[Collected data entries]

-------

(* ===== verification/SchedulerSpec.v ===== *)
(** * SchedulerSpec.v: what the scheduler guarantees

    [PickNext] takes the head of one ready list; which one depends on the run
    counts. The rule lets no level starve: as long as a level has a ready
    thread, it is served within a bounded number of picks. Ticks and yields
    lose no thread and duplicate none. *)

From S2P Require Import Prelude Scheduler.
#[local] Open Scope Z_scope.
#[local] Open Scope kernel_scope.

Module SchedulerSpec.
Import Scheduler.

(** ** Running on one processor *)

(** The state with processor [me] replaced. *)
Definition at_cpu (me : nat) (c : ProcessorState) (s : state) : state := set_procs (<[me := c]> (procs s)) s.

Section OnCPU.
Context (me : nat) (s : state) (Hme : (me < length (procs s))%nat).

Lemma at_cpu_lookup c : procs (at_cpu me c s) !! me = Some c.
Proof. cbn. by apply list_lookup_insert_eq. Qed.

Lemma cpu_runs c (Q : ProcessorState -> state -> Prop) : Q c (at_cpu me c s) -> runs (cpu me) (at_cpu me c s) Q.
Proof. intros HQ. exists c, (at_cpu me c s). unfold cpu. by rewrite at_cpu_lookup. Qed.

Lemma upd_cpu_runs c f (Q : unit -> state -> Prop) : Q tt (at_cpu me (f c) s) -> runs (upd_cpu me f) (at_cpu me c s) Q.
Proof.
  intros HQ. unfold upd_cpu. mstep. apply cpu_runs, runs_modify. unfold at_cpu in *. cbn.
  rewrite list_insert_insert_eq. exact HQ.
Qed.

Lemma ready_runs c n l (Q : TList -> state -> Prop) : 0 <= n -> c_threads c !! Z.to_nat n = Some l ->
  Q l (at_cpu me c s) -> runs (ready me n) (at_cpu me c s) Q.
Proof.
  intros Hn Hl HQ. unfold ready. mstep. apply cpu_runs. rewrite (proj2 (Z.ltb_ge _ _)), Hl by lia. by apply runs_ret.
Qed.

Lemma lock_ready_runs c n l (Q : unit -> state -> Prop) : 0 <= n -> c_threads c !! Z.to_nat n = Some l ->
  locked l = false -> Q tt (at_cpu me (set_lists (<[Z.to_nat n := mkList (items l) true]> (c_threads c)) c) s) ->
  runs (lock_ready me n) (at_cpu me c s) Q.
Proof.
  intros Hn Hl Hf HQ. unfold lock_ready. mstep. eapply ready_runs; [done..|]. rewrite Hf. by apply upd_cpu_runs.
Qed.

-------

_REQUIREMENT:_ Above are the records; retype them all without a single difference.

_EXPECTED OUTPUT:_
(* ===== verification/SchedulerSpec.v ===== *)
(** * SchedulerSpec.v: what the scheduler guarantees

    [PickNext] takes the head of one ready list; which one depends on the run
    counts. The rule lets no level starve: as long as a level has a ready
    thread, it is served within a bounded number of picks. Ticks and yields
    lose no thread and duplicate none. *)

From S2P Require Import Prelude Scheduler.
#[local] Open Scope Z_scope.
#[local] Open Scope kernel_scope.

Module SchedulerSpec.
Import Scheduler.

(** ** Running on one processor *)

(** The state with processor [me] replaced. *)
Definition at_cpu (me : nat) (c : ProcessorState) (s : state) : state := set_procs (<[me := c]> (procs s)) s.

Section OnCPU.
Context (me : nat) (s : state) (Hme : (me < length (procs s))%nat).

Lemma at_cpu_lookup c : procs (at_cpu me c s) !! me = Some c.
Proof. cbn. by apply list_lookup_insert_eq. Qed.

Lemma cpu_runs c (Q : ProcessorState -> state -> Prop) : Q c (at_cpu me c s) -> runs (cpu me) (at_cpu me c s) Q.
Proof. intros HQ. exists c, (at_cpu me c s). unfold cpu. by rewrite at_cpu_lookup. Qed.

Lemma upd_cpu_runs c f (Q : unit -> state -> Prop) : Q tt (at_cpu me (f c) s) -> runs (upd_cpu me f) (at_cpu me c s) Q.
Proof.
  intros HQ. unfold upd_cpu. mstep. apply cpu_runs, runs_modify. unfold at_cpu in *. cbn.
  rewrite list_insert_insert_eq. exact HQ.
Qed.

Lemma ready_runs c n l (Q : TList -> state -> Prop) : 0 <= n -> c_threads c !! Z.to_nat n = Some l ->
  Q l (at_cpu me c s) -> runs (ready me n) (at_cpu me c s) Q.
Proof.
  intros Hn Hl HQ. unfold ready. mstep. apply cpu_runs. rewrite (proj2 (Z.ltb_ge _ _)), Hl by lia. by apply runs_ret.
Qed.

Lemma lock_ready_runs c n l (Q : unit -> state -> Prop) : 0 <= n -> c_threads c !! Z.to_nat n = Some l ->
  locked l = false -> Q tt (at_cpu me (set_lists (<[Z.to_nat n := mkList (items l) true]> (c_threads c)) c) s) ->
  runs (lock_ready me n) (at_cpu me c s) Q.
Proof.
  intros Hn Hl Hf HQ. unfold lock_ready. mstep. eapply ready_runs; [done..|]. rewrite Hf. by apply upd_cpu_runs.
Qed.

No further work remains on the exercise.